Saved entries
(** X9. No error leaves an invocation of [pollHttpEndpoint], whoever
    called it and however the invocations interleave: in every state the
    process can reach, no task has ended with an error thrown to the
    scheduled job, and [main]'s handler of line 231 has never logged
    [Program startup failed]. *)
Theorem no_error_escapes_an_invocation config sys :
  reachable config sys ->
  Forall (fun t => is_escaped t = false) (tasks sys) /\
  Forall (fun e => startup_failure e = false) (trace sys).
Proof.
  intros Hreach. destruct (reachable_shape config sys Hreach) as (Hwf & Hesc & _).
  split; [exact Hesc|].
  revert Hwf. apply Forall_impl. intros e (_ & _ & H). exact H.
Qed.

Lemma no_error_escapes_an_invocation_witness :
  Forall (fun t => is_escaped t = false) (tasks overlapped) /\
  Forall (fun e => startup_failure e = false) (trace overlapped).
Proof.
  exact (no_error_escapes_an_invocation sample_config overlapped
           (ex_intro _ overlapping_run eq_refl)).
Defined.

(* ================================================================== *)
(** ** An invocation that nothing interleaves with *)

Lemma poll_get_settled_unchanged config now f g d i :
  poll_result (cycle_of now f) = Success d i ->
  strict_equals i (lastResponseId g) = true ->
  poll_get_settled config now f g =
    (Return PollReturned, mkGlobals i d,
     [LogInfo [Lit "Polling completed, data "; Lit "unchanged"]]).
Proof.
  intros Hp Heq.
  destruct (poll_result_Success _ _ _ Hp) as (r & Hf & H200 & Hc).
  cbn in Hf. subst f.
  unfold poll_get_settled, try_catch, poll_on_response. rewrite H200. cbn [negb].
  unfold bind at 1. unfold lift. rewrite Hc. cbn [fst snd].
  unfold bind at 1. unfold read. rewrite Heq. reflexivity.
Qed.

(** A changed cycle in its two stretches: together they leave the trace
    of one call of [sendTelegramMessage] and the line of line 141. *)
Lemma poll_get_settled_changed config now f g d i a :
  poll_result (cycle_of now f) = Success d i ->
  strict_equals i (lastResponseId g) = false ->
  exists s tr1 tr2,
    poll_get_settled config now f g = (Return (AwaitingSend s d i true), g, tr1) /\
    (forall g2,
       poll_send_settled s a d i true g2 =
         (Return PollReturned, mkGlobals i d,
          tr2 ++ [LogInfo [Lit "Polling completed, data "; Lit "updated"]])) /\
    tr1 ++ tr2 = sendTelegramMessage_trace config (update_message now true d) a.
Proof.
  intros Hp Hneq.
  destruct (poll_result_Success _ _ _ Hp) as (r & Hf & H200 & Hc).
  cbn in Hf. subst f.
  unfold poll_get_settled, try_catch, poll_on_response. rewrite H200. cbn [negb].
  unfold bind at 1. unfold lift. rewrite Hc. cbn [fst snd].
  unfold bind at 1. unfold read. rewrite Hneq. cbn [negb].
  unfold sendTelegramMessage_start, sendTelegramMessage_trace.
  destruct (negb (bot config) || negb (set_and_nonempty (TELEGRAM_CHAT_ID config))).
  - exists (SendReturned false). do 2 eexists.
    split; [reflexivity|]. split; [intros g2; reflexivity|]. reflexivity.
  - exists SendAwaitingApi. destruct a as [|e]; do 2 eexists;
      (split; [reflexivity|]); (split; [intros g2; reflexivity|]); reflexivity.
Qed.

Lemma replace_nth_twice {A} i (x y : A) l :
  replace_nth i y (replace_nth i x l) = replace_nth i y l.
Proof.
  revert i. induction l as [|z l IH]; intros [|i]; cbn; try reflexivity.
  now rewrite IH.
Qed.
Lemma dot_Raise (a b : vector T) :
  length a ≠ length b → dot a b = Raise RuntimeError.
Proof. intros Hlen. unfold dot. by rewrite decide_False. Qed.

Lemma dot_Ok (a b : vector T) :
  length a = length b → ∃ x, dot a b = Ok x.
Proof. intros Hlen. unfold dot. rewrite decide_True by done. eauto. Qed.

(** The loop of [retrieve_relevant_snippets] on a projected query [v]:
    it succeeds when every snippet's embedding has the length of [v], and
    raises [RuntimeError] otherwise. *)
Lemma retrieve_loop_cases (v : vector T) (corpus : list string)
    (acc : list (string * T)) :
  (Forall (λ snippet, length (encode snippet) = length v) corpus ∧
   ∃ new,
     for_each (λ similarities snippet,
                 similarity ← dot v (embed encode snippet);
                 Ok (similarities ++ [(snippet, similarity)]))
              corpus acc = Ok (acc ++ new) ∧
     Forall2 (λ snippet r, r.1 = snippet ∧
                           dot v (embed encode snippet) = Ok r.2)
             corpus new) ∨
  (¬ Forall (λ snippet, length (encode snippet) = length v) corpus ∧
   for_each (λ similarities snippet,
               similarity ← dot v (embed encode snippet);
               Ok (similarities ++ [(snippet, similarity)]))
            corpus acc = Raise RuntimeError).
Proof.
  revert acc. induction corpus as [|snippet corpus IH]; intros acc.
  { left. split; [done|]. exists []. by rewrite app_nil_r. }
  cbn [for_each].
  destruct (decide (length v = length (embed encode snippet))) as [Hlen|Hlen].
  - destruct (dot_Ok _ _ Hlen) as [x Hx]. rewrite Hx.
    cbn [mbind result_bind].
    destruct (IH (acc ++ [(snippet, x)]))
      as [(Hall & new & -> & Hnew)|[Hnot ->]].
    + left. split; [constructor; [symmetry; exact Hlen | done]|].
      exists ((snippet, x) :: new).
      rewrite <- (assoc_L (++)). split; [done|]. by constructor.
    + right. split; [|done]. by intros [_ ?]%Forall_cons.
  - rewrite (dot_Raise _ _ Hlen). right. split; [|done].
    intros [Heq _]%Forall_cons. apply Hlen. symmetry. exact Heq.
Qed.

(** X7.  [retrieve_relevant_snippets] returns one entry per snippet of
    the corpus, in corpus order, each with the score
    [similarity_with_projection] gives that snippet, when the query's
    embedding has as many entries as the matrix has rows and every
    snippet's embedding as many as it has columns.  For every other
    shape it raises [RuntimeError], for an empty corpus too when the
    query does not fit. *)
Theorem retrieve_relevant_snippets_cases (M : matrix T)
    (corpus : list string) (query : string) :
  (length (encode query) = length M ∧
   Forall (λ snippet, length (encode snippet) = ncols M) corpus →
   ∃ ranked,
     retrieve_relevant_snippets encode M corpus query = Ok ranked ∧
     Forall2 (λ snippet r,
                r.1 = snippet ∧
                similarity_with_projection encode query snippet M = Ok r.2)
             corpus ranked) ∧
  (¬ (length (encode query) = length M ∧
      Forall (λ snippet, length (encode snippet) = ncols M) corpus) →
   retrieve_relevant_snippets encode M corpus query = Raise RuntimeError).
Proof.
  unfold retrieve_relevant_snippets, similarity_with_projection, embed.
  destruct (decide (length (encode query) = length M)) as [Hq|Hq]; last first.
  { split; [by intros [? _]|]. intros _. unfold vecmat.
    by rewrite decide_False. }
  destruct (vecmat_Ok _ _ Hq) as (v & Hv & Hlen). rewrite Hv.
  cbn [mbind result_bind]. rewrite <- Hlen.
  destruct (retrieve_loop_cases v corpus [])
    as [(Hall & new & Hloop & Hnew)|[Hnot Hloop]];
    unfold embed in Hloop; rewrite Hloop.
  - split; [|by intros []]. intros _. exists new. split; [done|].
    eapply Forall2_impl; [done|]. by intros snippet r [? ?].
  - split; [by intros [_ ?]|done].
Qed.
End retrieval_more.

(** ** Evaluation, continued *)

Section evaluation_more.
Context {T : Type} `{Arith T}.
Local Open Scope num_scope.
Variable encode : string → vector T.

Lemma average_precision_same_passages (relevant_items : list string)
    (retrieved1 retrieved2 : list (string * T)) :
  retrieved1.*1 = retrieved2.*1 →
  average_precision relevant_items retrieved1
  = average_precision relevant_items retrieved2.
Proof.
  intros Heq. unfold average_precision.
  by rewrite (ap_loop_scores_irrelevant _ retrieved1 retrieved2).
Qed.

(** Two strategies that return the same passages in the same order for
    every query of the dataset get the same evaluation. *)
Lemma evaluate_same_passages (dataset : list Example)
    (strategy1 strategy2 : string → result (list (string * T))) :
  (∀ example, example ∈ dataset →
     ∃ r1 r2, strategy1 (user_input example) = Ok r1 ∧
              strategy2 (user_input example) = Ok r2 ∧ r1.*1 = r2.*1) →
  evaluate_retrieval_strategy dataset strategy1
  = evaluate_retrieval_strategy dataset strategy2.
Proof.
  intros Hsame. unfold evaluate_retrieval_strategy.
  cut (∀ start,
         for_each (λ '(total_ap, num_queries) example,
                     retrieved ← strategy1 (user_input example);
                     let ap := average_precision (snippets example) retrieved in
                     Ok (total_ap + ap, S num_queries)) dataset start
         = for_each (λ '(total_ap, num_queries) example,
                       retrieved ← strategy2 (user_input example);
                       let ap :=
                         average_precision (snippets example) retrieved in
                       Ok (total_ap + ap, S num_queries)) dataset start).
  { intros Hloop. by rewrite Hloop. }
  induction dataset as [|example dataset IH]; intros [total_ap num_queries];
    simpl; [done|].
  destruct (Hsame example) as (r1 & r2 & -> & -> & Heq); [by left|].
  simpl. rewrite (average_precision_same_passages _ r1 r2 Heq).
  apply IH. intros ? ?. apply Hsame. by right.
Qed.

[AIM OF THE EXERCISE] Lines from the one containing "simpl; [done|]." through the end of the data above must be written out exactly, and no other lines are needed.

[REPLY TO THE EXERCISE]
    simpl; [done|].
  destruct (Hsame example) as (r1 & r2 & -> & -> & Heq); [by left|].
  simpl. rewrite (average_precision_same_passages _ r1 r2 Heq).
  apply IH. intros ? ?. apply Hsame. by right.
Qed.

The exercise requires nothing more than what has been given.